--- Dataset records ---
(** The collaborators keep to the data model: the messages they hand
    over (answers of the model, formatted messages, the messages an
    interrupt carries) are well formed. *)
Record honours_data_model : Prop := {
  honours_rely : rely (MW := MW) (EW := EW) (SW := SW) (L := L) well_formed_exn well_formed;
  honours_query : forall h, behaves well_formed_exn (model_query h) well_formed;
  honours_load : behaves well_formed_exn load_context_window_map any;
  honours_update : forall name n,
    behaves well_formed_exn (update_context_window_map name n) any
}.

Definition all_well_formed (s : agent W) : Prop := Forall well_formed (messages s).

Lemma tolerant_well_formed : tolerant all_well_formed well_formed_exn well_formed.
Proof.
  constructor; unfold all_well_formed; intros; cbn; auto.
  - apply Forall_app. auto.
  - intros d Hd Hrole. injection Hd as <-. cbn in Hrole. congruence.
  - intros d Hd _. injection Hd as <-. eexists. split; [ reflexivity | ].
    split; discriminate.
Qed.

Lemma triple_query_well_formed :
  honours_data_model -> triple all_well_formed well_formed_exn query any.
Proof.
  intros Hon. pose proof tolerant_well_formed as Tol.
  apply triple_query_generic with (good := well_formed) (goodq := well_formed); auto.
  - cbn. constructor; [ apply well_formed_limits_message | constructor ].
  - apply triple_resolve_generic with (good := well_formed); auto.
    + apply (honours_load Hon).
    + apply (honours_update Hon).
  - apply (honours_query Hon).
  - intros m Hm. apply triple_update_generic with (good := well_formed); auto.
    intros d v. apply well_formed_store.
  - intros m Hm. apply triple_account_cost_generic with (good := well_formed); auto.
Qed.

Lemma last_message_eq (s : agent W) :
  last_message s
  = match messages s with
    | [] => (Raise (Exception "IndexError" "list index out of range"), s)
    | _ => (Ok (last (messages s) VNone), s)
    end.
Proof. unfold last_message, bind, gets, raise, ret. destruct (messages s); reflexivity. Qed.

(** The loop is left only through the test of the last message's role,
    and what is returned is read off that message. *)
Lemma run_loop_returns (fuel : nat) : forall (s : agent W) r s',
  run_loop fuel s = Some (Ok r, s') ->
  exists d,
    messages s' <> []
    /\ last (messages s') VNone = VDict d
    /\ eq_str (dict_get d "role" VNone) "exit" = true
    /\ r = dict_get d "extra" (VDict []).
Proof.
  induction fuel as [ | fuel IH ]; intros s r s' Hrun; simpl in Hrun; [ discriminate | ].
  destruct (turn s) as [[b | e] s1] eqn:Eturn; [ | discriminate ].
  destruct b; [ | exact (IH _ _ _ Hrun) ].
  unfold turn in Eturn. unfold bind at 1 in Eturn.
  destruct (finally _ _ s) as [[u | e] s0]; [ | discriminate ].
  unfold bind at 1 in Eturn. rewrite last_message_eq in Eturn.
  destruct (messages s0) as [ | m0 ms ] eqn:Emsgs; [ discriminate | ].
  unfold bind, lift, ret in Eturn.
  destruct (last (m0 :: ms) VNone) as [ | | | | | | d | ] eqn:Elast; try discriminate.
  cbn in Eturn. injection Eturn as Hrole <-.
  unfold result in Hrun. unfold bind at 1 in Hrun. rewrite last_message_eq in Hrun.
  rewrite Emsgs, Elast in Hrun. cbn in Hrun. injection Hrun as <- <-.
  exists d. rewrite Emsgs. repeat split; auto. discriminate.
Qed.

(** [run] starts by emptying the sequence: what was in it does not matter. *)
Lemma run_reset (fuel : nat) (task : string) (kwargs : dict) (s : agent W) :
  run fuel task kwargs s = run fuel task kwargs (set_messages [] s).
Proof.
  unfold run.
  assert (Hstart : start task kwargs s = start task kwargs (set_messages [] s)).
  { unfold start. unfold bind at 1 2. unfold modify.
    symmetry. unfold bind at 1 2. reflexivity. }
  rewrite Hstart. reflexivity.
Qed.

--- Work order ---
Return, line for line and unchanged, the data from its first line through the line containing "- intros d Hd Hrole.".

--- Written response ---
(** The collaborators keep to the data model: the messages they hand
    over (answers of the model, formatted messages, the messages an
    interrupt carries) are well formed. *)
Record honours_data_model : Prop := {
  honours_rely : rely (MW := MW) (EW := EW) (SW := SW) (L := L) well_formed_exn well_formed;
  honours_query : forall h, behaves well_formed_exn (model_query h) well_formed;
  honours_load : behaves well_formed_exn load_context_window_map any;
  honours_update : forall name n,
    behaves well_formed_exn (update_context_window_map name n) any
}.

Definition all_well_formed (s : agent W) : Prop := Forall well_formed (messages s).

Lemma tolerant_well_formed : tolerant all_well_formed well_formed_exn well_formed.
Proof.
  constructor; unfold all_well_formed; intros; cbn; auto.
  - apply Forall_app. auto.
  - intros d Hd Hrole. injection Hd as <-. cbn in Hrole. congruence.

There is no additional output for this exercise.